The emergence of new laboratory techniques and statistical tools allows for the collection and analysis of sparse and unbalanced data, enabling the implementation of (observational) PKPD studies in the paediatric clinic. Understanding of the principles and methods discussed in this study is essential to improve the quality of paediatric PKPD investigations, and to prevent the conduct of paediatric RCTs that fail because of inadequate dosing.

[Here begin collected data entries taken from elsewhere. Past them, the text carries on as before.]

(* ===== verification/Prelude.v ===== *)
(** * Skynet, verified

    A verification library for the C core of skynet (skynet-1.2.0: an actor
    framework in which services exchange messages) and of the pbc library
    (pbc-master: protocol buffers), as they stand in this repository.  Every
    definition that models code names its C function; the functions are
    executable, and the theorems are proved about them.

    ** The parts and where they are

    A skynet process is one node.  A service is a context (skynet_server.c) that
    is registered under a 32-bit handle (skynet_handle.c) and owns a mailbox
    (skynet_mq.c).  A message is sent by handle; it goes to the end of the mailbox,
    and a mailbox with messages is linked into a global queue, from which worker
    threads (skynet_start.c) take it, hand messages to the service's callback and
    put it back.  A timer thread (skynet_timer.c) sends messages when timers expire,
    a monitor thread (skynet_monitor.c) looks for workers that are stuck.  Contexts
    are counted references; the last release frees them and marks the mailbox, and
    the worker that finds a marked mailbox drops it.

    - Ring, Types, CString: circular arrays read as lists; skynet.h and the message
      struct; strings of C, strtoul, sscanf and the conversions of printf.
    - MessageQueue: skynet_mq.c, a store of mailboxes ([mqworld]) linked by address.
    - Timer: skynet_timer.c, the timing wheel ([timer]).
    - SkynetModule: skynet_module.c, the table of modules and the search path.
    - Handle: skynet_handle.c, the hash table of contexts and the sorted names; it
      sees contexts through the class [Contexts], whose laws are [LawfulContexts].
    - Node: the state of the process ([node]: the parts above, contexts, memory
      blocks, monitors, environment, the harbor's service), the state monad [M]
      with failure, the class [Services] of the code that is not here, reference
      counting and skynet_env.c.  It is an instance of [Contexts].
    - Server: skynet_server.c up to the commands, with skynet_harbor.c, skynet_error.c,
      skynet_monitor.c and the timer thread's calls.
    - Commands: the nineteen text commands of skynet_server.c, skynet_log.c's opening
      and closing of files, and the start of a node (skynet_start.c, bootstrap).
    - NodeInv, NodeOps, Sending, Dispatching, Worker, Launch: the invariant [inv] of
      a node and its preservation, step by step, up to skynet_send,
      skynet_context_message_dispatch and skynet_context_new.
    - Delivery: what it means that a service gets a message ([gets_message]), said of the
      states before, at and after the call of its callback, without the dispatcher.
    - System: the threads over one node ([step], [run]) and what they guarantee.
    - Address: handles and names as texts, written and read back.
    - State, Socket, SocketServer, SocketBuffer, SocketStream, SocketInv,
      SocketSystem: the socket server (socket_server.c, socket_poll.h): the state
      [ss] with its 65536 slots and buffers, the system calls as the class [Kernel],
      the request and event handlers in the state monad of State, the write buffers
      and the stream they put out, the invariant [inv], and the calls of the threads
      against the socket thread ([world], [do_op], [reach]).
    - SocketReports, SkynetSocket: skynet_socket.c, the reports of the socket server
      turned into messages of the services that own the sockets, and lunpack of
      lua-socket.c, with which a service reads them.
    - Netpack: lua-netpack.c, packages with a length of two bytes; Seri: lua-seri.c,
      Lua values as bytes.
    - SprotoPack: the packing of zeros of sproto.c.  Sproto: its types, queries,
      sproto_encode and sproto_decode, with the callback as a function, and the size and
      pointer arithmetic as it is; SprotoMessage: messages as values and the
      memory they are written to; SprotoEncode, SprotoDecode: one record written and
      read, the callback being seen through the class [Sender]; SprotoCodec: the two together, for
      whole messages; SprotoImport: sproto_create, the descriptions read from a bundle.
    - Conc: programs of single memory accesses, run under a schedule, and a logic for them
      ([safe]); Locks: rwlock.h and spinlock.h; Stm, StmInv, StmSafe, StmSystem: lua-stm.c, a
      message shared by services, at that level.
    - Bytes, Des, Crypt: lualib-src/lua-crypt.c; Sha1: lualib-src/lsha1.c.
    - Varint, Chain, PbcMap, PbcSp, PbcContext, PbcAlloc, PbcProto, PbcDecode: pbc's
      varint.c, map.c, context.c, alloc.c, stringpool.c, array.c, proto.c, decode.c.
      PbcCalls: the contract of decoding ([field_calls]), said of fields and
      their descriptions.

    ** What the theorems show

    - The node (System): for every service code within its law and every order of
      the threads' rounds nothing fails and the invariant holds; mailboxes are
      never lost nor served twice at a time; message blocks have one owner; a round
      hands the first messages of a mailbox to the callback, in order, each with its own
      fields; skynet_send and skynet_context_new on every path.  Address: REG then QUERY
      and what every name stands for at each step, and the round trips of addresses.
    - Mailboxes, timers and handles refine a list of messages, a list of pending
      timers, and two maps; overload alarm, release, clock update, fresh handles.
    - Sockets: for every lawful kernel and every order of the allowed calls, requests
      and events, no handler fails and the invariant holds; the bytes that leave a TCP
      socket are those of whole packages, one behind the other; a socket that is
      closed is reported; what the server reports is one message of the owner, from which
      lunpack reads the report, and the blocks that carry data have one owner.
    - Netpack gives the packages that were framed, whatever the pieces the stream
      comes in; unpacking a packed sequence of Lua values gives the sequence.
    - Sproto: packing round trips and stays in its bounds, unpacking is safe on every input;
      encoding writes the bytes of the message or says that the buffer is too small;
      decoding what was encoded makes the calls of the message, and decoding any bytes
      reads only the bytes; an accepted bundle gives well-formed types.
    - The two locks exclude what they are to exclude in every interleaving of their
      instructions; services that share a message with lua-stm.c use nothing that is
      freed and read newer and newer messages, as long as one of them alone drops readers.
    - DES decrypts what it encrypted and refuses bad padding; the Diffie-Hellman
      exchange agrees; base64 round trip and bounds; MD5 and SHA-1 against their
      reference definitions, whatever the pieces the input comes in.
    - Varints and zigzag numbers round trip; pbc's maps refine finite maps, growth and
      iteration included; a message context finds the fields of every well-formed
      message and stays in bounds on every input; heap, pool and array give what
      they were given; decoding makes the calls that the descriptions say, packed and
      unknown fields included, or stops at a text that is not one.

    ** Conventions

    - An unsigned w-bit value is a [Z] in [0, 2^w), wrapped where it is computed; a
      signed [int] is an unbounded [Z] (its overflow is undefined) except where the
      code relies on it wrapping (the session counter), which is written out.
    - A result [None] (or [Undef]) is what C leaves undefined or aborts on: an
      access through NULL or out of bounds, a freed block, a failed assert.
      Theorems say that it does not occur.  Memory that was never written is a
      [None] cell or an arbitrary parameter.
    - Allocation succeeds; addresses are numbers, 0 is NULL, and an address is
      not given out twice.
    - An operation under a lock is one atomic step, and so is a round of a thread in
      System; the interleavings inside rounds are not covered, and the findings name
      races that are known.  That the locks make such steps is the theorem of Locks.  In
      Locks and Stm every access is a step, and all threads see the accesses in one order (a
      weaker order of the machine is not covered).
    - Service code (callbacks, entry points of modules), dlopen, fopen and clocks are the
      class [Services]; [LawfulServices], [SafeCallbacks] and [SafeModules] say what
      is relied on: it returns, keeps the invariant, and leaves its caller's
      references, blocks and mailboxes alone.  System.Demo has a service that
      satisfies them.
    - The socket server asks the system through [Kernel], whose law is [LawfulKernel]
      (no call reads or writes more than its buffer);
      the answer of a failed trylock is one of its answers, EMFILE stands for EMFILE and
      ENFILE.  A call of a thread is one step up to its request, which is then in
      flight in the pipe; an iteration of the socket thread's loop is one step.
      Tables of Lua are seen through [LuaTables] and its laws.
    - printf for debugging is left out; what is written to a log file is recorded in
      [n_out]; functions that only free at exit have no definition.
    - Fuel: [dispatch_loop] has one unit for every message of the mailbox and one more;
      [_drop_queue] the capacity of the mailbox; [overload_loop] and the loops
      of the maps the size of their table; [write_digits] 64 digits; each bound is
      enough by the theorem on the function, which gives a result, not only says
      what a result is.

    ** Not modelled

    Of the core: kqueue, the condition
    variable of the workers and the creation of threads, daemon and main, the memory
    hooks (malloc_hook.c), the text skynet_log_output writes.  Of lualib-src: the bindings (lua-skynet.c,
    lua-socket.c but lunpack, and others), the memory pool and sproto_dump of sproto and the callbacks of lsproto.c, lua-bson.c, lua-cluster.c,
    lua-sharedata.c, lua-datasheet.c, lua-multicast.c, lua-debugchannel.c.
    Of service-src: service_snlua.c, service_gate.c, service_harbor.c,
    service_logger.c.  Of pbc: bootstrap.c and register.c, the readers and writers rmessage.c and
    wmessage.c, pattern.c, and the bindings.  Not part of this program: the Lua
    interpreter, lpeg, md5 and jemalloc under 3rd, the Lua scripts, and
    rocketmqRouter (C++). *)

From stdpp Require Export base list gmap strings numbers option relations.
From Stdlib Require Export ZArith Lia Bool.
(** [None] in the result is the return value 1 (no message), [Some m] is 0. *)
Definition skynet_mq_pop (p : Z) (w : mqworld) : option (option skynet_message * mqworld) :=
  q ← w_heap w !! p;
  '(r, q') ← queue_pop q;
  Some (r, store w p q').

Definition expand_queue (q : message_queue) : option message_queue :=
  new_queue ← copy_loop (Z.to_nat (q_cap q)) 0 (q_head q) (q_cap q) (q_queue q)
                (replicate (Z.to_nat (q_cap q * 2)) None);
  Some (set_ring q (q_cap q * 2) 0 (q_cap q) new_queue).

Definition queue_push (q : message_queue) (message : skynet_message) : option message_queue :=
  d ← zset (q_queue q) (q_tail q) (Some message);
  let tail := if q_cap q <=? q_tail q + 1 then 0 else q_tail q + 1 in
  let q1 := set_ring q (q_cap q) (q_head q) tail d in
  if q_head q1 =? q_tail q1 then expand_queue q1 else Some q1.

Definition skynet_mq_push (p : Z) (message : skynet_message) (w : mqworld) : option mqworld :=
  q ← w_heap w !! p;
  q1 ← queue_push q message;
  if q_in_global q1 =? 0
  then skynet_globalmq_push p (store w p (set_in_global q1 MQ_IN_GLOBAL))
  else Some (store w p q1).

Definition skynet_mq_init : mqworld := MkWorld ∅ (MkGlobal 0 0) 1.

Definition skynet_mq_mark_release (p : Z) (w : mqworld) : option mqworld :=
  q ← w_heap w !! p;
  _ ← c_assert (q_release q =? 0);
  let w1 := store w p (set_release q 1) in
  if q_in_global q =? MQ_IN_GLOBAL then Some w1 else skynet_globalmq_push p w1.

(** ** Release

    The drop function runs in the state of the whole node, of which the mailbox
    store is a part; [HasMQ] is what this file needs to know of that state. *)

Class HasMQ (S : Type) := {
  get_mq : S -> mqworld;
  put_mq : mqworld -> S -> S;
  get_put_mq : forall w s, get_mq (put_mq w s) = w;
  put_put_mq : forall w w' s, put_mq w (put_mq w' s) = put_mq w s;
  put_get_mq : forall s, put_mq (get_mq s) s = s
}.

#[export] Instance mqworld_has_mq : HasMQ mqworld.
Proof. refine {| get_mq w := w; put_mq w _ := w |}; done. Defined.

Section release.
Context {S : Type} `{!HasMQ S}.
Context (drop_func : skynet_message -> S -> option S).

(** The loop ends when the mailbox is empty; [fuel] bounds the messages it
    drops. *)
Fixpoint _drop_queue (fuel : nat) (p : Z) (s : S) : option S :=
  '(r, w) ← skynet_mq_pop p (get_mq s);
  match r with
  | None => w' ← _release p w; Some (put_mq w' s)
  | Some msg =>
      match fuel with
      | O => None
      | Datatypes.S fuel' =>
          s' ← drop_func msg (put_mq w s);
          _drop_queue fuel' p s'
      end
  end.

Definition skynet_mq_release (fuel : nat) (p : Z) (s : S) : option S :=
  q ← w_heap (get_mq s) !! p;
  if negb (q_release q =? 0) then _drop_queue fuel p s
  else w ← skynet_globalmq_push p (get_mq s); Some (put_mq w s).
End release.

(** ** A mailbox is a list of messages *)

Definition q_rep (q : message_queue) (xs : list skynet_message) : Prop :=
  ring_rep (q_cap q) (q_head q) (q_queue q) xs /\
  q_tail q = (q_head q + zlen xs) mod q_cap q /\
  zlen xs < q_cap q /\ 1 <= q_overload_threshold q.

(** Everything of a mailbox but its link, its flags and its messages. *)
Definition same_queue (q q' : message_queue) : Prop :=
  set_next q 0 = set_next q' 0.

Lemma q_rep_next q xs p : q_rep q xs -> q_rep (set_next q p) xs.
Proof. done. Qed.
Lemma q_rep_in_global q xs g : q_rep q xs -> q_rep (set_in_global q g) xs.
Proof. done. Qed.
Lemma q_rep_release q xs r : q_rep q xs -> q_rep (set_release q r) xs.
Proof. done. Qed.
Lemma q_rep_overload q xs o t : q_rep q xs -> 1 <= t -> q_rep (set_overload q o t) xs.
Proof. intros (?&?&?&?) ?. done. Qed.
#[export] Hint Resolve q_rep_next q_rep_in_global q_rep_release : skynet.

Lemma q_rep_tail_bound q xs : q_rep q xs -> 0 <= q_tail q < q_cap q.
Proof. intros (Hr & -> & ?). apply ring_rep_bounds in Hr. apply Z.mod_pos_bound. lia. Qed.

(** Head and tail are equal exactly when the mailbox is empty. *)
Lemma q_rep_empty q xs : q_rep q xs -> (q_head q = q_tail q <-> xs = []).
Proof.
  intros (Hr & Ht & ? & ?). pose proof (ring_rep_bounds _ _ _ _ Hr). rewrite Ht. split.
  - intros Heq. destruct xs as [|x xs]; [done|].
    assert (zlen (x :: xs) = 0); [|rewrite zlen_cons in *; pose proof (zlen_nonneg xs); lia].
    symmetry. apply (ring_pos_inj (q_cap q) (q_head q)); [lia..|].
    by rewrite Z.add_0_r, Z.mod_small by lia.
  - intros ->. rewrite zlen_nil, Z.add_0_r, Z.mod_small; lia.
Qed.

Lemma q_rep_length q xs : q_rep q xs -> queue_length q = zlen xs.
Proof.
  intros (Hr & Ht & ? & ?). pose proof (ring_rep_bounds _ _ _ _ Hr). unfold queue_length.
  rewrite Ht. pose proof (zlen_nonneg xs).
  destruct (Z.lt_ge_cases (q_head q + zlen xs) (q_cap q)).
  - rewrite Z.mod_small by lia. zcases.
  - replace ((q_head q + zlen xs) mod q_cap q) with (q_head q + zlen xs - q_cap q).
    + zcases.
    + apply (Z.mod_unique_pos _ _ 1); lia.
Qed.

(** *** The overload loop *)

Lemma overload_loop_le fuel length o t : length <= t -> overload_loop fuel length o t = Some (o, t).
Proof. intros. destruct fuel; simpl; zcases; done. Qed.

(** With fuel for its iterations the loop ends with the smallest doubling of the
    threshold that reaches the length. *)
Lemma overload_loop_spec fuel length o t :
  1 <= t -> length <= t * 2 ^ Z.of_nat fuel ->
  exists k : nat,
    overload_loop fuel length o t = Some (if length <=? t then o else length, t * 2 ^ Z.of_nat k) /\
    length <= t * 2 ^ Z.of_nat k /\
    (forall j : nat, (j < k)%nat -> t * 2 ^ Z.of_nat j < length).
Proof.
  revert o t. induction fuel as [|fuel IH]; intros o t Ht Hl.
  { exists 0%nat. change (2 ^ Z.of_nat 0) with 1 in *. rewrite overload_loop_le by lia.
    repeat split; [|lia|lia]. zcases. do 2 f_equal. lia. }
  simpl. destruct (Z.leb_spec length t).
  { exists 0%nat. simpl. rewrite Z.mul_1_r. repeat split; lia. }
  destruct (IH length (t * 2)) as (k & Hk & ? & Hmin); [lia| |].
  { rewrite Nat2Z.inj_succ, Z.pow_succ_r in Hl by lia. lia. }
  exists (Datatypes.S k).
  assert (forall j, t * 2 * 2 ^ Z.of_nat j = t * 2 ^ Z.of_nat (Datatypes.S j)) as Hpow
    by (intros j; rewrite Nat2Z.inj_succ, Z.pow_succ_r by lia; lia).
  rewrite Hk. repeat split.
  - rewrite Hpow. destruct (Z.leb_spec length (t * 2)); done.
  - by rewrite <- Hpow.
  - intros [|j] Hj; [simpl; lia|]. rewrite <- Hpow. apply Hmin. lia.
Qed.

Lemma pow2_ge_nat (n : nat) : Z.of_nat n < 2 ^ Z.of_nat n.
Proof. apply Z.pow_gt_lin_r; lia. Qed.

Diao, Lei & Meibohm, Bernd. Clinical pharmacokinetics (2013)
Pharmacokinetics and Pharmacokinetic–Pharmacodynamic Correlations of Therapeutic Peptides

 

BACKGROUND:

Peptides, defined as polymers of less than 50 amino acids with a molecular weight of less than 10 kDa, represent a fast-growing class of new therapeutics which has unique pharmacokinetic characteristics compared to large proteins or small molecule drugs. Unmodified peptides usually undergo extensive proteolytic cleavage, resulting in short plasma half-lives. As a result of their low permeability and susceptibility to catabolic degradation, therapeutic peptides usually have very limited oral bioavailability and are administered either by the intravenous, subcutaneous, or intramuscular route, although other routes such as nasal delivery are utilized as well. Distribution processes are mainly driven by a combination of diffusion and to a lesser degree convective extravasation dependent on the size of the peptide, with volumes of distribution frequently not larger than the volume of the extracellular body fluid. Owing to the ubiquitous availability of proteases and peptidases throughout the body, proteolytic degradation is not limited to classic elimination organs. Since peptides are generally freely filtered by the kidneys, glomerular filtration and subsequent renal metabolism by proteolysis contribute to the elimination of many therapeutic peptides. Although small peptides have usually limited immunogenicity, formation of anti-drug antibodies with subsequent hypersensitivity reactions has been described for some peptide therapeutics. Numerous strategies have been applied to improve the pharmacokinetic properties of therapeutic peptides, especially to overcome their metabolic instability, low permeability, and limited tissue residence time. Applied techniques include amino acid substitutions, modification of the peptide terminus, inclusion of disulfide bonds, and conjugation with polymers or macromolecules such as antibody fragments or albumin. Application of model-based pharmacokinetic-pharmacodynamic correlations has been widely used for therapeutic peptides in support of drug development and dosage regimen design, especially because their targets are often well-described endogenous regulatory pathways and processes.